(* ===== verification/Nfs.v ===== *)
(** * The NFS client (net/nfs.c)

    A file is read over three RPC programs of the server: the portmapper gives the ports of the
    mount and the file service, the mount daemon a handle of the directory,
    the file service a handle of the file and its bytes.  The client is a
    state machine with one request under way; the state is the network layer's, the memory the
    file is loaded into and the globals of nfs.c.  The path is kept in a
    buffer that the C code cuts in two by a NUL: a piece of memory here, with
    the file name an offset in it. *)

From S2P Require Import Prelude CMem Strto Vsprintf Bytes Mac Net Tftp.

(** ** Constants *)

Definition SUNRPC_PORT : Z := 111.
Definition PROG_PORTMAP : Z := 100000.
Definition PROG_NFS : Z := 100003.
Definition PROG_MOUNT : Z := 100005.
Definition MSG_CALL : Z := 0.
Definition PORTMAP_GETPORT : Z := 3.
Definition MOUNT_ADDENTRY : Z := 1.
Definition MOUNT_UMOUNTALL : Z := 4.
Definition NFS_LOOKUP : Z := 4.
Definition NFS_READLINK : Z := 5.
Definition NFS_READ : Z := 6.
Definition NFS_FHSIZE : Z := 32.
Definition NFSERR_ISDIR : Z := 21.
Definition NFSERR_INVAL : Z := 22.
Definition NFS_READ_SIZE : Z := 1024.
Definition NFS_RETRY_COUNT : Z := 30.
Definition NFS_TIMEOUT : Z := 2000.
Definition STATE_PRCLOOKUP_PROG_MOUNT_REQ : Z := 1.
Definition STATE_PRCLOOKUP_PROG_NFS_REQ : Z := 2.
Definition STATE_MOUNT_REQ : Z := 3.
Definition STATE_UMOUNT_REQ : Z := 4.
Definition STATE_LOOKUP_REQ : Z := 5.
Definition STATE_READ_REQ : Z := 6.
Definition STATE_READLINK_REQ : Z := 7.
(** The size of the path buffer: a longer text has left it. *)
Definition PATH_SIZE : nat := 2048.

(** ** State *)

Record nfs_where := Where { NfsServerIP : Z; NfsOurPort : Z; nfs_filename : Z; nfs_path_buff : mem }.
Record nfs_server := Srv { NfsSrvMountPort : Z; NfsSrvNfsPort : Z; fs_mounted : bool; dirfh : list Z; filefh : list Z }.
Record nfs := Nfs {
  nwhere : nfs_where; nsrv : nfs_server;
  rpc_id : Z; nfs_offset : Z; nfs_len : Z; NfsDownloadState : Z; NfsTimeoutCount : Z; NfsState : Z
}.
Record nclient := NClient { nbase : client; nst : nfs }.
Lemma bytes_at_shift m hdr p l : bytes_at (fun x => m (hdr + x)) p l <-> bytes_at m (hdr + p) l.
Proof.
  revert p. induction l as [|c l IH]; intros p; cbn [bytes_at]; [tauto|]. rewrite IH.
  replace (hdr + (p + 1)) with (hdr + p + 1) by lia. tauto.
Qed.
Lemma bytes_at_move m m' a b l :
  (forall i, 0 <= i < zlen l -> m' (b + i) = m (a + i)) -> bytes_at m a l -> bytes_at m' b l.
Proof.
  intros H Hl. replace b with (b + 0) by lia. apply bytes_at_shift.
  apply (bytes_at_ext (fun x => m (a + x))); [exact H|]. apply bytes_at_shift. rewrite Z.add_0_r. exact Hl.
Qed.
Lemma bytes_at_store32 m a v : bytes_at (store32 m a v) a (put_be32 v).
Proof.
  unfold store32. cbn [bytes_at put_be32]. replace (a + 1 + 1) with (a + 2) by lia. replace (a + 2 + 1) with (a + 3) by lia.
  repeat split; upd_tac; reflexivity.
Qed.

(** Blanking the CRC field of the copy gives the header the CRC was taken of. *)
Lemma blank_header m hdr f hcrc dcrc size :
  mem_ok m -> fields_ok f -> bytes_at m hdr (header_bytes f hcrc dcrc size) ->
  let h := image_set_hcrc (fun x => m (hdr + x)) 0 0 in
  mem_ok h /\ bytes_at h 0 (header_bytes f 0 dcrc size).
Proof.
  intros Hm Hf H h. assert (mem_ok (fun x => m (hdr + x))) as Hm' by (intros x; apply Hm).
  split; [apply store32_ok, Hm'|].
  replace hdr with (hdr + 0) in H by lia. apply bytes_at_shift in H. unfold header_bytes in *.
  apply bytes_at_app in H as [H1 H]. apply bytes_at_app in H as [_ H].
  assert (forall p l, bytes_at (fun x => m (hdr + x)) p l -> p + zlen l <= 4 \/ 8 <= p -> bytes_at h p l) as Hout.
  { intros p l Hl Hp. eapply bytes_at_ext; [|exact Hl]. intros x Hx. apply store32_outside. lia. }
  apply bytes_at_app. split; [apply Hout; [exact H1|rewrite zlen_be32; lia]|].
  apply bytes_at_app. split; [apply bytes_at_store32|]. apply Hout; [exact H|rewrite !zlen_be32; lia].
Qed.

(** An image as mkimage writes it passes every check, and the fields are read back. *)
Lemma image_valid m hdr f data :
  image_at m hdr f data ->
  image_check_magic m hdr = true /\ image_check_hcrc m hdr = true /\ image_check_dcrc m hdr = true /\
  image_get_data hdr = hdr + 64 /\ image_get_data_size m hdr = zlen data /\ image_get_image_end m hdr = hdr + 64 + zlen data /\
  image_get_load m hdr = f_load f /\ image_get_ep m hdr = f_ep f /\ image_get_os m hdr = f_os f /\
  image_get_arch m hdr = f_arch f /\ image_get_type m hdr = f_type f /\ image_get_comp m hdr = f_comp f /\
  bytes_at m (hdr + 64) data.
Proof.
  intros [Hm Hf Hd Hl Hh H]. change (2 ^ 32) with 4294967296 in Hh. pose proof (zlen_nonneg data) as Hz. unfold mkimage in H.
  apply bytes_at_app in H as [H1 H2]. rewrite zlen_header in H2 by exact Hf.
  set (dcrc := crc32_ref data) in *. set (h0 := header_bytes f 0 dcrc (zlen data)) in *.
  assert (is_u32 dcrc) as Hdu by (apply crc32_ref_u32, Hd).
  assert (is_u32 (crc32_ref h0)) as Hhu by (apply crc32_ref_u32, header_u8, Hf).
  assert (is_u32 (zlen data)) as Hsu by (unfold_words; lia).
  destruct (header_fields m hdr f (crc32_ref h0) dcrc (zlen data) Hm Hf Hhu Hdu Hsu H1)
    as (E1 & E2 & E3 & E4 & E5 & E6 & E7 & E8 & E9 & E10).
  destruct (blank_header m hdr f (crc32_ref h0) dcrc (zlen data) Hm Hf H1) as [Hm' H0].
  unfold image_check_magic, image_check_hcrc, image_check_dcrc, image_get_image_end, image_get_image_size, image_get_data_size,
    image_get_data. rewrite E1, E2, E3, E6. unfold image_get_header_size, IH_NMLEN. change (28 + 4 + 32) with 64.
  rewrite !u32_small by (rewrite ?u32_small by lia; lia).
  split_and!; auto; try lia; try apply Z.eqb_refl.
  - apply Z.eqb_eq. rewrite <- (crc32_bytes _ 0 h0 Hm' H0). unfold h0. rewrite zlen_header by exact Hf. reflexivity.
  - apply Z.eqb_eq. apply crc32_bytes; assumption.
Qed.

***

▸ **PROBLEM TO SOLVE**
All the records above need to be restated exactly, line by line.

▸ **THE ANSWER**
(* ===== verification/Nfs.v ===== *)
(** * The NFS client (net/nfs.c)

    A file is read over three RPC programs of the server: the portmapper gives the ports of the
    mount and the file service, the mount daemon a handle of the directory,
    the file service a handle of the file and its bytes.  The client is a
    state machine with one request under way; the state is the network layer's, the memory the
    file is loaded into and the globals of nfs.c.  The path is kept in a
    buffer that the C code cuts in two by a NUL: a piece of memory here, with
    the file name an offset in it. *)

From S2P Require Import Prelude CMem Strto Vsprintf Bytes Mac Net Tftp.

(** ** Constants *)

Definition SUNRPC_PORT : Z := 111.
Definition PROG_PORTMAP : Z := 100000.
Definition PROG_NFS : Z := 100003.
Definition PROG_MOUNT : Z := 100005.
Definition MSG_CALL : Z := 0.
Definition PORTMAP_GETPORT : Z := 3.
Definition MOUNT_ADDENTRY : Z := 1.
Definition MOUNT_UMOUNTALL : Z := 4.
Definition NFS_LOOKUP : Z := 4.
Definition NFS_READLINK : Z := 5.
Definition NFS_READ : Z := 6.
Definition NFS_FHSIZE : Z := 32.
Definition NFSERR_ISDIR : Z := 21.
Definition NFSERR_INVAL : Z := 22.
Definition NFS_READ_SIZE : Z := 1024.
Definition NFS_RETRY_COUNT : Z := 30.
Definition NFS_TIMEOUT : Z := 2000.
Definition STATE_PRCLOOKUP_PROG_MOUNT_REQ : Z := 1.
Definition STATE_PRCLOOKUP_PROG_NFS_REQ : Z := 2.
Definition STATE_MOUNT_REQ : Z := 3.
Definition STATE_UMOUNT_REQ : Z := 4.
Definition STATE_LOOKUP_REQ : Z := 5.
Definition STATE_READ_REQ : Z := 6.
Definition STATE_READLINK_REQ : Z := 7.
(** The size of the path buffer: a longer text has left it. *)
Definition PATH_SIZE : nat := 2048.

(** ** State *)

Record nfs_where := Where { NfsServerIP : Z; NfsOurPort : Z; nfs_filename : Z; nfs_path_buff : mem }.
Record nfs_server := Srv { NfsSrvMountPort : Z; NfsSrvNfsPort : Z; fs_mounted : bool; dirfh : list Z; filefh : list Z }.
Record nfs := Nfs {
  nwhere : nfs_where; nsrv : nfs_server;
  rpc_id : Z; nfs_offset : Z; nfs_len : Z; NfsDownloadState : Z; NfsTimeoutCount : Z; NfsState : Z
}.
Record nclient := NClient { nbase : client; nst : nfs }.
Lemma bytes_at_shift m hdr p l : bytes_at (fun x => m (hdr + x)) p l <-> bytes_at m (hdr + p) l.
Proof.
  revert p. induction l as [|c l IH]; intros p; cbn [bytes_at]; [tauto|]. rewrite IH.
  replace (hdr + (p + 1)) with (hdr + p + 1) by lia. tauto.
Qed.
Lemma bytes_at_move m m' a b l :
  (forall i, 0 <= i < zlen l -> m' (b + i) = m (a + i)) -> bytes_at m a l -> bytes_at m' b l.
Proof.
  intros H Hl. replace b with (b + 0) by lia. apply bytes_at_shift.
  apply (bytes_at_ext (fun x => m (a + x))); [exact H|]. apply bytes_at_shift. rewrite Z.add_0_r. exact Hl.
Qed.
Lemma bytes_at_store32 m a v : bytes_at (store32 m a v) a (put_be32 v).
Proof.
  unfold store32. cbn [bytes_at put_be32]. replace (a + 1 + 1) with (a + 2) by lia. replace (a + 2 + 1) with (a + 3) by lia.
  repeat split; upd_tac; reflexivity.
Qed.

(** Blanking the CRC field of the copy gives the header the CRC was taken of. *)
Lemma blank_header m hdr f hcrc dcrc size :
  mem_ok m -> fields_ok f -> bytes_at m hdr (header_bytes f hcrc dcrc size) ->
  let h := image_set_hcrc (fun x => m (hdr + x)) 0 0 in
  mem_ok h /\ bytes_at h 0 (header_bytes f 0 dcrc size).
Proof.
  intros Hm Hf H h. assert (mem_ok (fun x => m (hdr + x))) as Hm' by (intros x; apply Hm).
  split; [apply store32_ok, Hm'|].
  replace hdr with (hdr + 0) in H by lia. apply bytes_at_shift in H. unfold header_bytes in *.
  apply bytes_at_app in H as [H1 H]. apply bytes_at_app in H as [_ H].
  assert (forall p l, bytes_at (fun x => m (hdr + x)) p l -> p + zlen l <= 4 \/ 8 <= p -> bytes_at h p l) as Hout.
  { intros p l Hl Hp. eapply bytes_at_ext; [|exact Hl]. intros x Hx. apply store32_outside. lia. }
  apply bytes_at_app. split; [apply Hout; [exact H1|rewrite zlen_be32; lia]|].
  apply bytes_at_app. split; [apply bytes_at_store32|]. apply Hout; [exact H|rewrite !zlen_be32; lia].
Qed.

(** An image as mkimage writes it passes every check, and the fields are read back. *)
Lemma image_valid m hdr f data :
  image_at m hdr f data ->
  image_check_magic m hdr = true /\ image_check_hcrc m hdr = true /\ image_check_dcrc m hdr = true /\
  image_get_data hdr = hdr + 64 /\ image_get_data_size m hdr = zlen data /\ image_get_image_end m hdr = hdr + 64 + zlen data /\
  image_get_load m hdr = f_load f /\ image_get_ep m hdr = f_ep f /\ image_get_os m hdr = f_os f /\
  image_get_arch m hdr = f_arch f /\ image_get_type m hdr = f_type f /\ image_get_comp m hdr = f_comp f /\
  bytes_at m (hdr + 64) data.
Proof.
  intros [Hm Hf Hd Hl Hh H]. change (2 ^ 32) with 4294967296 in Hh. pose proof (zlen_nonneg data) as Hz. unfold mkimage in H.
  apply bytes_at_app in H as [H1 H2]. rewrite zlen_header in H2 by exact Hf.
  set (dcrc := crc32_ref data) in *. set (h0 := header_bytes f 0 dcrc (zlen data)) in *.
  assert (is_u32 dcrc) as Hdu by (apply crc32_ref_u32, Hd).
  assert (is_u32 (crc32_ref h0)) as Hhu by (apply crc32_ref_u32, header_u8, Hf).
  assert (is_u32 (zlen data)) as Hsu by (unfold_words; lia).
  destruct (header_fields m hdr f (crc32_ref h0) dcrc (zlen data) Hm Hf Hhu Hdu Hsu H1)
    as (E1 & E2 & E3 & E4 & E5 & E6 & E7 & E8 & E9 & E10).
  destruct (blank_header m hdr f (crc32_ref h0) dcrc (zlen data) Hm Hf H1) as [Hm' H0].
  unfold image_check_magic, image_check_hcrc, image_check_dcrc, image_get_image_end, image_get_image_size, image_get_data_size,
    image_get_data. rewrite E1, E2, E3, E6. unfold image_get_header_size, IH_NMLEN. change (28 + 4 + 32) with 64.
  rewrite !u32_small by (rewrite ?u32_small by lia; lia).
  split_and!; auto; try lia; try apply Z.eqb_refl.
  - apply Z.eqb_eq. rewrite <- (crc32_bytes _ 0 h0 Hm' H0). unfold h0. rewrite zlen_header by exact Hf. reflexivity.
  - apply Z.eqb_eq. apply crc32_bytes; assumption.
Qed.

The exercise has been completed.